**Exercise instructions**
The expected output is the data itself, duplicated in full.

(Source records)

━━━━

Lemma store_frame k r m res m' j :
  store k r m = (res, m') -> j <> k -> m' !! j = m !! j.
Proof.
  unfold store, bind, lift, assign. destruct r as [v|e].
  - intros [= _ <-] Hne. now rewrite lookup_insert_ne.
  - now intros [= _ <-].
Qed.

(** Decides a lookup in a dictionary built by a chain of assignments. *)
Ltac lookup_fields :=
  unfold scalar_fields;
  repeat (rewrite lookup_insert_ne by done);
  rewrite ?lookup_insert_eq; try reflexivity; eauto.

Lemma date_missing_spec m :
  date_missing m =
  (match m !! "created_at" with
   | None => Raise KeyError
   | Some c =>
       if is_none c then Ok true
       else match m !! "updated_at" with
            | None => Raise KeyError
            | Some u => Ok (is_none u)
            end
   end, m).
Proof.
  unfold date_missing, bind, read, ret.
  destruct (m !! "created_at") as [c|]; [|reflexivity].
  destruct (is_none c); [reflexivity|].
  now destruct (m !! "updated_at").
Qed.

(** The clamp only ever writes [created_at], and what it writes is the
    value of [updated_at]. *)
Lemma clamp_block_cases m res m' :
  clamp_block m = (res, m') ->
  m' = m \/
  (exists x y, m !! "created_at" = Some (VInt x) /\ m !! "updated_at" = Some (VInt y) /\
               y < x /\ res = Ok tt /\ m' = <["created_at" := VInt y]> m).
Proof.
  unfold clamp_block. unfold bind at 1. rewrite date_missing_spec.
  destruct (m !! "created_at") as [c|] eqn:Hc; [|intros [= _ <-]; now left].
  destruct (is_none c) eqn:Hnc; [intros [= _ <-]; now left|].
  destruct (m !! "updated_at") as [u|] eqn:Hu; [|intros [= _ <-]; now left].
  destruct (is_none u) eqn:Hnu; [intros [= _ <-]; now left|].
  unfold bind, read, lift, ret, assign. rewrite Hc, Hu.
  destruct c; try (intros [= _ <-]; now left).
  destruct u; try (intros [= _ <-]; now left).
  simpl. destruct (z0 <? z) eqn:Hlt.
  - rewrite Hu. intros [= <- <-]. right. exists z, z0. repeat split; lia.
  - intros [= _ <-]. now left.
Qed.

Lemma clamp_block_frame m res m' j :
  clamp_block m = (res, m') -> j <> "created_at" -> m' !! j = m !! j.
Proof.
  intros H Hne. apply clamp_block_cases in H as [->|(x & y & _ & _ & _ & _ & ->)];
    [reflexivity|]. now rewrite lookup_insert_ne.
Qed.
(** C3. When [reconcile] returns an error for the key handed out,
    [processNextItem] returns true and, while the requeue count of the key
    is below [maxRetries = 5], logs a warning and re-adds the key with
    [AddRateLimited] (one more requeue on record); at 5 requeues or more it
    logs the error and forgets the key without re-adding it.  Hence a key
    whose reconcile keeps failing is handed out 6 times (5 retries), every
    time with the result true, and is then dropped: the queue is empty, the
    count is reset, and the worker waits. *)
Theorem C3_failing_key_retried_five_times :
  forall (c : Controller) (key : string),
    (forall (q : Workqueue.WorkQueue) (w : World) (err : error) (w' : World),
        Workqueue.Get (workqueue w) = Workqueue.GetItem key q ->
        reconcile c key (set_workqueue q w) = (Some err, w') ->
        let n := Workqueue.NumRequeues key q in
        let after := snd (processNextItem c w) in
        fst (processNextItem c w) = Some true
        /\ ((n < maxRetries)%nat ->
            workqueue after = Workqueue.Done key (Workqueue.AddRateLimited key q)
            /\ Workqueue.NumRequeues key (workqueue after) = S n
            /\ logs after = (logs w' ++ retrying :: nil)%list)
        /\ ((maxRetries <= n)%nat ->
            workqueue after = Workqueue.Done key (Workqueue.Forget key q)
            /\ Workqueue.NumRequeues key (workqueue after) = O
            /\ Workqueue.waiting (workqueue after) = Workqueue.waiting q
            /\ logs after = (logs w' ++ dropping :: nil)%list))
    /\ (forall w : World,
           awaiting key 0 w -> keeps_failing c key w ->
           fst (rounds c 6 w) = repeat (Some true) 6
           /\ dropped key (snd (rounds c 6 w))
           /\ In dropping (logs (snd (rounds c 6 w)))
           /\ fst (processNextItem c (snd (rounds c 6 w))) = None).
Proof.
  intros c key. split.
  - intros q w err w' Hget Hrec n after. subst after.
    rewrite (processNextItem_on_failure c key q w err w' Hget Hrec).
    fold n. cbn [fst snd]. split; [reflexivity|]. split.
    + intros Hlt. apply Nat.ltb_lt in Hlt. rewrite Hlt. cbn.
      split; [reflexivity|]. split; [|reflexivity].
      unfold Workqueue.NumRequeues. cbn. rewrite lookup_insert_eq. reflexivity.
    + intros Hge. apply Nat.ltb_ge in Hge. rewrite Hge. cbn.
      split; [reflexivity|]. split; [|split; reflexivity].
      unfold Workqueue.NumRequeues. cbn. rewrite lookup_delete_eq. reflexivity.
  - intros w Ha Hfail.
    destruct (rounds_exhaust c key 5 0 w Ha eq_refl Hfail) as (H1 & H2 & H3).
    split; [exact H1|]. split; [exact H2|]. split; [exact H3|].
    rewrite (processNextItem_blocks c key _ H2). reflexivity.
Qed.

━━━━

**Expected answer**
Lemma store_frame k r m res m' j :
  store k r m = (res, m') -> j <> k -> m' !! j = m !! j.
Proof.
  unfold store, bind, lift, assign. destruct r as [v|e].
  - intros [= _ <-] Hne. now rewrite lookup_insert_ne.
  - now intros [= _ <-].
Qed.

(** Decides a lookup in a dictionary built by a chain of assignments. *)
Ltac lookup_fields :=
  unfold scalar_fields;
  repeat (rewrite lookup_insert_ne by done);
  rewrite ?lookup_insert_eq; try reflexivity; eauto.

Lemma date_missing_spec m :
  date_missing m =
  (match m !! "created_at" with
   | None => Raise KeyError
   | Some c =>
       if is_none c then Ok true
       else match m !! "updated_at" with
            | None => Raise KeyError
            | Some u => Ok (is_none u)
            end
   end, m).
Proof.
  unfold date_missing, bind, read, ret.
  destruct (m !! "created_at") as [c|]; [|reflexivity].
  destruct (is_none c); [reflexivity|].
  now destruct (m !! "updated_at").
Qed.

(** The clamp only ever writes [created_at], and what it writes is the
    value of [updated_at]. *)
Lemma clamp_block_cases m res m' :
  clamp_block m = (res, m') ->
  m' = m \/
  (exists x y, m !! "created_at" = Some (VInt x) /\ m !! "updated_at" = Some (VInt y) /\
               y < x /\ res = Ok tt /\ m' = <["created_at" := VInt y]> m).
Proof.
  unfold clamp_block. unfold bind at 1. rewrite date_missing_spec.
  destruct (m !! "created_at") as [c|] eqn:Hc; [|intros [= _ <-]; now left].
  destruct (is_none c) eqn:Hnc; [intros [= _ <-]; now left|].
  destruct (m !! "updated_at") as [u|] eqn:Hu; [|intros [= _ <-]; now left].
  destruct (is_none u) eqn:Hnu; [intros [= _ <-]; now left|].
  unfold bind, read, lift, ret, assign. rewrite Hc, Hu.
  destruct c; try (intros [= _ <-]; now left).
  destruct u; try (intros [= _ <-]; now left).
  simpl. destruct (z0 <? z) eqn:Hlt.
  - rewrite Hu. intros [= <- <-]. right. exists z, z0. repeat split; lia.
  - intros [= _ <-]. now left.
Qed.

Lemma clamp_block_frame m res m' j :
  clamp_block m = (res, m') -> j <> "created_at" -> m' !! j = m !! j.
Proof.
  intros H Hne. apply clamp_block_cases in H as [->|(x & y & _ & _ & _ & _ & ->)];
    [reflexivity|]. now rewrite lookup_insert_ne.
Qed.
(** C3. When [reconcile] returns an error for the key handed out,
    [processNextItem] returns true and, while the requeue count of the key
    is below [maxRetries = 5], logs a warning and re-adds the key with
    [AddRateLimited] (one more requeue on record); at 5 requeues or more it
    logs the error and forgets the key without re-adding it.  Hence a key
    whose reconcile keeps failing is handed out 6 times (5 retries), every
    time with the result true, and is then dropped: the queue is empty, the
    count is reset, and the worker waits. *)
Theorem C3_failing_key_retried_five_times :
  forall (c : Controller) (key : string),
    (forall (q : Workqueue.WorkQueue) (w : World) (err : error) (w' : World),
        Workqueue.Get (workqueue w) = Workqueue.GetItem key q ->
        reconcile c key (set_workqueue q w) = (Some err, w') ->
        let n := Workqueue.NumRequeues key q in
        let after := snd (processNextItem c w) in
        fst (processNextItem c w) = Some true
        /\ ((n < maxRetries)%nat ->
            workqueue after = Workqueue.Done key (Workqueue.AddRateLimited key q)
            /\ Workqueue.NumRequeues key (workqueue after) = S n
            /\ logs after = (logs w' ++ retrying :: nil)%list)
        /\ ((maxRetries <= n)%nat ->
            workqueue after = Workqueue.Done key (Workqueue.Forget key q)
            /\ Workqueue.NumRequeues key (workqueue after) = O
            /\ Workqueue.waiting (workqueue after) = Workqueue.waiting q
            /\ logs after = (logs w' ++ dropping :: nil)%list))
    /\ (forall w : World,
           awaiting key 0 w -> keeps_failing c key w ->
           fst (rounds c 6 w) = repeat (Some true) 6
           /\ dropped key (snd (rounds c 6 w))
           /\ In dropping (logs (snd (rounds c 6 w)))
           /\ fst (processNextItem c (snd (rounds c 6 w))) = None).
Proof.
  intros c key. split.
  - intros q w err w' Hget Hrec n after. subst after.
    rewrite (processNextItem_on_failure c key q w err w' Hget Hrec).
    fold n. cbn [fst snd]. split; [reflexivity|]. split.
    + intros Hlt. apply Nat.ltb_lt in Hlt. rewrite Hlt. cbn.
      split; [reflexivity|]. split; [|reflexivity].
      unfold Workqueue.NumRequeues. cbn. rewrite lookup_insert_eq. reflexivity.
    + intros Hge. apply Nat.ltb_ge in Hge. rewrite Hge. cbn.
      split; [reflexivity|]. split; [|split; reflexivity].
      unfold Workqueue.NumRequeues. cbn. rewrite lookup_delete_eq. reflexivity.
  - intros w Ha Hfail.
    destruct (rounds_exhaust c key 5 0 w Ha eq_refl Hfail) as (H1 & H2 & H3).
    split; [exact H1|]. split; [exact H2|]. split; [exact H3|].
    rewrite (processNextItem_blocks c key _ H2). reflexivity.
Qed.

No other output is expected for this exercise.